#### DATA RECORDS
::::

(** X10: two episodes in a row.  Start, [n1] successful cycles, a stop, a
    second start and [n2] successful cycles send frames numbered 0 .. n1-1
    and then again 0 .. n2-1 (modulo 2^32). *)
Theorem second_episode_renumbers_from_zero (m : Machine)
    (start1 : Input) (ins1 : list Input) (halt start2 : Input) (ins2 : list Input) :
  (60 <= VHIGHPRIOTIYFROMSDRSIZE)%nat →
  pc m = AtIdle → InitError m = false →
  in_SDRActive start1 = true → forallb cycle_succeeds ins1 = true →
  in_SDRActive halt = false →
  in_SDRActive start2 = true → forallb cycle_succeeds ins2 = true →
  sent_sequence_numbers
    (snd (run (start1 :: ins1 ++ halt :: start2 :: ins2) m))
  = ((λ k, to_u32 (Z.of_nat k)) <$> seq 0 (length ins1))
    ++ ((λ k, to_u32 (Z.of_nat k)) <$> seq 0 (length ins2)).
Proof.
  intros Hsize Hpc Herr Hs1 Hok1 Hhalt Hs2 Hok2.
  rewrite run_cons, step_start by done. cbn [fst snd app].
  set (m1 := start_run VHIGHPRIOTIYFROMSDRSIZE (env_writes start1 m)).
  assert (length (UDPBuffer m1) = VHIGHPRIOTIYFROMSDRSIZE) as Hlen1
    by apply length_replicate.
  destruct (running_segment ins1 m1) as (Hnum1 & Hpc1 & Herr1 & _); try done.
  { lia. }
  rewrite run_app. cbn [snd]. rewrite sent_sequence_numbers_app, Hnum1.
  f_equal. set (m2 := fst (run ins1 m1)) in *.
  rewrite run_cons, step_stop by done. cbn [fst snd app].
  rewrite run_cons, step_start by done. cbn [fst snd app].
  set (m3 := start_run VHIGHPRIOTIYFROMSDRSIZE _).
  destruct (running_segment ins2 m3) as (Hnum2 & _);
    [ subst m3; cbn [start_run UDPBuffer]; rewrite length_replicate; lia
    | done .. | exact Hnum2 ].
Qed.

(** ** The socket *)

(** X11: a destination change made while idle is what the next run uses.
    After an idle poll that finds the change-port bit set, a start and any
    number of successful cycles, every datagram went out on the descriptor
    installed by [MakeSocket], the old one was closed once, and that
    descriptor is the one the thread holds. *)
Theorem new_socket_carries_next_run (m : Machine) (poll start : Input)
    (ins : list Input) :
  pc m = AtIdle → InitError m = false →
  in_SDRActive poll = false →
  Z.land (Z.lor (Cmdid m) (in_Cmdid_set poll)) VBITCHANGEPORT ≠ 0 →
  in_SDRActive start = true → forallb cycle_succeeds ins = true →
  sockets_used (snd (run (poll :: start :: ins) m))
  = replicate (length ins) (in_MakeSocket poll)
  ∧ count_events is_close (snd (run (poll :: start :: ins) m)) = 1%nat
  ∧ count_events is_MakeSocket (snd (run (poll :: start :: ins) m)) = 1%nat
  ∧ Socketid (fst (run (poll :: start :: ins) m)) = in_MakeSocket poll.
Proof.
  intros Hpc Herr Hpoll Hbit Hstart Hok.
  rewrite run_cons, step_idle_poll by done.
  unfold idle_poll. cbn [env_writes Cmdid].
  apply Z.eqb_neq in Hbit. rewrite Hbit. cbn [fst snd].
  set (m1 := Build_Machine _ _ _ _ _ _ _ _ _ _).
  rewrite run_cons, (step_start start m1) by (subst m1; done).
  cbn [fst snd app].
  set (m2 := start_run VHIGHPRIOTIYFROMSDRSIZE (env_writes start m1)).
  destruct (running_segment_events ins m2)
    as (_ & _ & Hsock & _ & _ & _ & Hc & Hm & _ & Hs); try done.
  cbn [sockets_used omap list_omap socket_of count_events is_close is_MakeSocket].
  fold (sockets_used (snd (run ins m2))).
  rewrite Hsock, Hc, Hm, Hs. subst m2 m1. cbn. done.
Qed.
(* ===== verification/Board.v ===== *)
(** What the applications use of their board and of avr-libc.

    LUFA/Drivers/Board/LEDs.h selects the driver of the board at compile time; the
    watchdog, the clock prescaler and stdio belong to avr-libc. *)

From stdpp Require Import base tactics.
From Stdlib Require Import ZArith.
From S2P Require Import Prelude Hardware.

Class Board (App : Type) : Type := {
  LEDS_LED1 : Z; LEDS_LED2 : Z; LEDS_LED3 : Z; LEDS_LED4 : Z;
  LEDs_Init : prog (World App) unit;
  LEDs_SetAllLEDs : Z -> prog (World App) unit;
  LEDs_ToggleLEDs : Z -> prog (World App) unit;
  LEDs_Disable : prog (World App) unit;
  wdt_disable : prog (World App) unit;
  wdt_enable : Z -> prog (World App) unit;
  clock_prescale_set : Z -> prog (World App) unit;
  Serial_CreateStream : prog (World App) unit
}.

(** The masks the demos and boot loaders show their state with. *)
Section Masks.
Context {App : Type} {BD : Board App}.
Definition LEDMASK_USB_NOTREADY : Z := LEDS_LED1.
Definition LEDMASK_USB_ENUMERATING : Z := Z.lor LEDS_LED2 LEDS_LED3.
Definition LEDMASK_USB_READY : Z := Z.lor LEDS_LED2 LEDS_LED4.
Definition LEDMASK_USB_ERROR : Z := Z.lor LEDS_LED1 LEDS_LED3.
Definition LEDMASK_USB_BUSY : Z := LEDS_LED2.
End Masks.

(** The LEDs are not connected to the USB controller. *)
Class QuietLEDs {App : Type} (BD : Board App) : Prop :=
  LEDs_quiet m (w : World App) : LEDs_SetAllLEDs m w = Ret tt w.
Class QuietToggle {App : Type} (BD : Board App) : Prop :=
  toggle_quiet m (w : World App) : LEDs_ToggleLEDs m w = Ret tt w.

(** A board without LEDs. *)
Definition no_board App : Board App := {|
  LEDS_LED1 := 1; LEDS_LED2 := 2; LEDS_LED3 := 4; LEDS_LED4 := 8; LEDs_Init := mret tt; LEDs_SetAllLEDs := fun _ => mret tt;
  LEDs_ToggleLEDs := fun _ => mret tt; LEDs_Disable := mret tt;
  wdt_disable := mret tt; wdt_enable := fun _ => mret tt; clock_prescale_set := fun _ => mret tt; Serial_CreateStream := mret tt
|}.

(** The drivers access registers only. *)
Definition plain {App} (m : prog (World App) unit) : Prop := forall w, exists f, m w = Ret tt (upd_tr f w).

Class PlainBoard {App : Type} (BD : Board App) : Prop := {
  plain_init : plain LEDs_Init;
  plain_set m : plain (LEDs_SetAllLEDs m);
  plain_toggle m : plain (LEDs_ToggleLEDs m);
  plain_disable : plain LEDs_Disable;
  plain_wdt_disable : plain wdt_disable;
  plain_wdt_enable t : plain (wdt_enable t);
  plain_clock d : plain (clock_prescale_set d)
}.

Lemma plain_ret {App} : plain (App := App) (mret tt).
Proof. intros w. exists id. by destruct w. Qed.

#[export] Instance no_board_plain App : PlainBoard (no_board App).
Proof. split; intros; apply plain_ret. Qed.

Lemma safe_plain {App} (I : World App -> Prop) {SI : StackInv I} m : plain m -> safe I m.
Proof. intros Hm w HI. destruct (Hm w) as [f E]. unfold wp. rewrite E. by apply si_tr. Qed.

#[export] Hint Extern 1 (safe _ (LEDs_Init)) => apply safe_plain; [apply _|apply plain_init] : safe.
#[export] Hint Extern 1 (safe _ (LEDs_SetAllLEDs _)) => apply safe_plain; [apply _|apply plain_set] : safe.
#[export] Hint Extern 1 (safe _ (LEDs_ToggleLEDs _)) => apply safe_plain; [apply _|apply plain_toggle] : safe.
#[export] Hint Extern 1 (safe _ (LEDs_Disable)) => apply safe_plain; [apply _|apply plain_disable] : safe.
#[export] Hint Extern 1 (safe _ (wdt_disable)) => apply safe_plain; [apply _|apply plain_wdt_disable] : safe.
#[export] Hint Extern 1 (safe _ (wdt_enable _)) => apply safe_plain; [apply _|apply plain_wdt_enable] : safe.
#[export] Hint Extern 1 (safe _ (clock_prescale_set _)) => apply safe_plain; [apply _|apply plain_clock] : safe.
(* ===== verification/WaitSpec.v ===== *)
(** Waiting on an endpoint ends: [Endpoint_WaitUntilReady] of ControlStream.v. *)

From stdpp Require Import base tactics option list numbers.
From Stdlib Require Import ZArith Lia.
From S2P Require Import Prelude Hardware Endpoint USBController ControlStream.

(** The frame number last read, and how often a read has found a new one. *)
Fixpoint last_frame (t : trace) : Z :=
  match t with
  | [] => -1
  | Rd UDFNUM v :: _ => v
  | _ :: t => last_frame t
  end.
Fixpoint frame_changes (t : trace) : nat :=
  match t with
  | [] => 0
  | Rd UDFNUM v :: t => (if v =? last_frame t then 0 else 1) + frame_changes t
  | _ :: t => frame_changes t
  end.

(** The host sends start-of-frame packets: a new frame number appears within [K]
    reads.  [until t] is the number of reads that may still return the old one.  No USB
    interrupt is pending, so that the device state does not change during the wait. *)
Class FrameClock {HW : Hardware} (K : nat) : Type := {
  until : trace -> nat;
  fc_new t : until t = 0%nat -> u16 (hw_read t UDFNUM) <> last_frame t;
  fc_same t v : v = last_frame t -> (until (Rd UDFNUM v :: t) <= pred (until t))%nat;
  fc_tick t v : (until (Rd UDFNUM v :: t) <= K)%nat;
  fc_other t r v : r <> UDFNUM -> (until (Rd r v :: t) <= until t)%nat;
  fc_irq t : hw_irq t = false
}.

Section Wait.
Context {HW : Hardware} {K : nat} {FC : FrameClock K} {App : Type} {EV : DeviceEvents App}.

(** How a wait of [T] more frames from [w] may end. *)
Definition wait_result (T : nat) (w : World App) (e : Z) (w' : World App) : Prop :=
  USB_DeviceState w' = USB_DeviceState w /\
  ((e = ENDPOINT_READYWAIT_NoError \/ e = ENDPOINT_READYWAIT_EndpointStalled) \/
   (e = ENDPOINT_READYWAIT_DeviceDisconnected /\ USB_DeviceState w = DEVICE_STATE_Unattached) \/
   (e = ENDPOINT_READYWAIT_BusSuspended /\ USB_DeviceState w = DEVICE_STATE_Suspended) \/
   (e = ENDPOINT_READYWAIT_Timeout /\
    (frame_changes (tr w) + T + 1 <= frame_changes (tr w'))%nat)).

Lemma poll_state fuel Q (w : World App) :
  Q (USB_DeviceState w) w -> wp true (poll_DeviceState fuel) Q w.
Proof.
  intros HQ. unfold poll_DeviceState. apply wp_bind. unfold wp, interrupt_point.
  by rewrite fc_irq, andb_false_r.
Qed.

(** The accesses of a round before the frame number is read. *)
Lemma until_other t r v n : r <> UDFNUM -> (until t <= n)%nat -> (until (Rd r v :: t) <= n)%nat.
Proof. intros Hr Hn. pose proof (fc_other t r v Hr). lia. Qed.

Lemma round_end fuel n T prev (w : World App) :
  (forall T' prev' w', last_frame (tr w') = prev' -> (T' <= 100)%nat ->
     (T' * (K + 1) + until (tr w') + 1 <= n)%nat ->
     wp true (WaitUntilReady_loop fuel n (Z.of_nat T') prev') (wait_result T' w') w') ->
  last_frame (tr w) = prev -> (T <= 100)%nat -> (T * (K + 1) + until (tr w) <= n)%nat ->
  wp true (CurrentFrameNumber ← USB_Device_GetFrameNumber;
           if negb (CurrentFrameNumber =? prev) then
             if Z.of_nat T =? 0 then mret ENDPOINT_READYWAIT_Timeout
             else WaitUntilReady_loop fuel n (u8 (Z.of_nat T - 1)) CurrentFrameNumber
           else WaitUntilReady_loop fuel n (Z.of_nat T) prev) (wait_result T w) w.
Proof.
  intros IH Hl HT Hn. unfold USB_Device_GetFrameNumber. apply wp_bind, wp_rd. cbn [reg_trunc].
  set (v := u16 (hw_read (tr w) UDFNUM)). pose proof (fc_tick (tr w) v) as Hk.
  destruct (v =? prev) eqn:E; cbn [negb].
  - apply Z.eqb_eq in E. assert (until (tr w) <> 0%nat) as Hu.
    { intros H0. by apply (fc_new _ H0); rewrite Hl. }
    pose proof (fc_same (tr w) v ltac:(congruence)).
    eapply wp_mono; [apply IH; [done|done|cbn; lia]|]. intros e w' [Hst He]. split; [done|].
    destruct He as [He|[He|[He|[He Hc]]]]; [tauto..|]. right; right; right. split; [done|].
    cbn [tr upd_tr frame_changes] in Hc. rewrite E, Hl, Z.eqb_refl in Hc. lia.
  - destruct (Z.of_nat T =? 0) eqn:E0.
    + apply Z.eqb_eq in E0. apply wp_ret. split; [done|]. right; right; right. split; [done|].
      cbn [tr upd_tr frame_changes]. rewrite Hl, E. lia.
    + apply Z.eqb_neq in E0. rewrite u8_small by (unfold is_u8; lia).
      replace (Z.of_nat T - 1) with (Z.of_nat (T - 1)) by lia.
      eapply wp_mono; [apply IH; [done|lia|cbn; nia]|]. intros e w' [Hst He]. split; [done|].
      destruct He as [He|[He|[He|[He Hc]]]]; [tauto..|]. right; right; right. split; [done|].
      cbn [tr upd_tr frame_changes] in Hc. rewrite Hl, E in Hc. lia.
Qed.

Lemma WaitUntilReady_loop_ends fuel n T prev (w : World App) :
  last_frame (tr w) = prev -> (T <= 100)%nat -> (T * (K + 1) + until (tr w) + 1 <= n)%nat ->
  wp true (WaitUntilReady_loop fuel n (Z.of_nat T) prev) (wait_result T w) w.
Proof.
  revert T prev w; induction n as [|n IH]; intros T prev w Hl HT Hn; [lia|].
  cbn [WaitUntilReady_loop]. unfold Endpoint_GetEndpointDirection, test_bits.
  apply wp_bind, wp_bind, wp_bind, wp_rd, wp_ret, wp_ret. apply wp_bind.
  set (w1 := upd_tr _ w).
  assert (until (tr w1) <= until (tr w))%nat as H1 by (by apply until_other).
  destruct (_ =? ENDPOINT_DIR_IN);
    unfold Endpoint_IsINReady, Endpoint_IsOUTReceived, test_bits; apply wp_bind, wp_rd, wp_ret.
  all: set (w2 := upd_tr _ w1);
    assert (until (tr w2) <= until (tr w))%nat as H2 by (by apply until_other).
  all: destruct (tst _ _); [apply wp_ret; split; [done|]; tauto|].
  all: apply wp_bind, poll_state.
  all: destruct (_ =? _) eqn:E1; [apply wp_ret; split; [done|]; bool_hyps; tauto|].
  all: destruct (USB_DeviceState w2 =? DEVICE_STATE_Suspended) eqn:E2;
    [apply wp_ret; split; [done|]; bool_hyps; tauto|].
  all: unfold Endpoint_IsStalled, test_bits; apply wp_bind, wp_bind, wp_rd, wp_ret.
  all: set (w3 := upd_tr _ w2);
    assert (until (tr w3) <= until (tr w))%nat as H3 by (by apply until_other).
  all: destruct (tst _ _); [apply wp_ret; split; [done|]; tauto|].
  all: apply (round_end fuel n T prev w3); [apply IH|done|done|lia].
Qed.
End Wait.

(** C37: Waiting for an endpoint always ends.  While the host sends frames, a wait
    returns whatever the endpoint does, with one of the documented codes: a
    disconnection or a suspension is reported only in those device states, and a
    timeout only after more than [USB_STREAM_TIMEOUT_MS] new frames.  It is assumed that
    no USB interrupt arrives during the wait. *)
Theorem WaitUntilReady_terminates {HW : Hardware} {K} {FC : FrameClock K} {App}
    {EV : DeviceEvents App} fuel (w : World App) : (102 * (K + 1) <= fuel)%nat ->
  exists e w', Endpoint_WaitUntilReady fuel w = Ret e w' /\
    ((e = ENDPOINT_READYWAIT_NoError \/ e = ENDPOINT_READYWAIT_EndpointStalled) \/
     (e = ENDPOINT_READYWAIT_DeviceDisconnected /\ USB_DeviceState w = DEVICE_STATE_Unattached) \/
     (e = ENDPOINT_READYWAIT_BusSuspended /\ USB_DeviceState w = DEVICE_STATE_Suspended) \/
     (e = ENDPOINT_READYWAIT_Timeout /\
      Z.of_nat (frame_changes (tr w)) + USB_STREAM_TIMEOUT_MS < Z.of_nat (frame_changes (tr w')))).
Proof.
  intros Hf. enough (wp true (Endpoint_WaitUntilReady fuel)
    (fun e w' => exists v, wait_result 100 (upd_tr (cons (Rd UDFNUM v)) w) e w') w) as H.
  { destruct (wp_total_run _ _ _ H) as (e & w' & Hrun & v & _ & He). exists e, w'. split; [done|].
    unfold USB_STREAM_TIMEOUT_MS. cbn [USB_DeviceState upd_tr tr frame_changes] in He.
    destruct He as [He|[He|[He|[He Hc]]]]; [tauto..|]. right; right; right. split; [done|lia]. }
  unfold Endpoint_WaitUntilReady, USB_Device_GetFrameNumber. apply wp_bind, wp_rd. cbn [reg_trunc].
  pose proof (fc_tick (tr w) (u16 (hw_read (tr w) UDFNUM))).
  eapply wp_mono; [apply (WaitUntilReady_loop_ends fuel fuel 100); [done|lia|cbn [tr upd_tr]; lia]|].
  intros e w' He. by eexists.
Qed.

(** A frame number that advances at every read, and endpoints that never become
    ready. *)
Definition ticking_hw : Hardware :=
  {| hw_read := fun t r => match r with UDFNUM => last_frame t + 1 | _ => 0 end;
     hw_irq := fun _ => false; hw_signature := fun _ => 0 |}.

Lemma u16_succ_neq x : u16 (x + 1) <> x.
Proof.
  unfold u16. intros H. pose proof (Z.div_mod (x + 1) 65536 ltac:(lia)).
  pose proof (Z.mod_pos_bound (x + 1) 65536 ltac:(lia)). lia.
Qed.

Definition ticking_clock : FrameClock (HW := ticking_hw) 0.
Proof.
  refine {| until := fun _ => 0%nat |}; try (intros; cbn; lia); cbn; try done.
  intros t _. apply u16_succ_neq.
Defined.

Lemma WaitUntilReady_terminates_witness :
  exists e w', Endpoint_WaitUntilReady (HW := ticking_hw) (EV := no_events unit) 102
      (upd_DeviceState DEVICE_STATE_Configured (reset_world tt)) = Ret e w' /\
    ((e = ENDPOINT_READYWAIT_NoError \/ e = ENDPOINT_READYWAIT_EndpointStalled) \/
     (e = ENDPOINT_READYWAIT_DeviceDisconnected /\ DEVICE_STATE_Configured = DEVICE_STATE_Unattached) \/
     (e = ENDPOINT_READYWAIT_BusSuspended /\ DEVICE_STATE_Configured = DEVICE_STATE_Suspended) \/
     (e = ENDPOINT_READYWAIT_Timeout /\
      Z.of_nat (frame_changes []) + USB_STREAM_TIMEOUT_MS < Z.of_nat (frame_changes (tr w')))).
Proof.
  apply (WaitUntilReady_terminates (FC := ticking_clock) (EV := no_events unit) 102
           (upd_DeviceState DEVICE_STATE_Configured (reset_world tt))). lia.
Defined.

::::

#### WHAT TO PRODUCE
From the records above, extract exactly and only the lines that begin at the line with "assert (length (UDPBuffer" and stop after the line with "f_equal. set (m2".

#### ANSWER
  assert (length (UDPBuffer m1) = VHIGHPRIOTIYFROMSDRSIZE) as Hlen1
    by apply length_replicate.
  destruct (running_segment ins1 m1) as (Hnum1 & Hpc1 & Herr1 & _); try done.
  { lia. }
  rewrite run_app. cbn [snd]. rewrite sent_sequence_numbers_app, Hnum1.
  f_equal. set (m2 := fst (run ins1 m1)) in *.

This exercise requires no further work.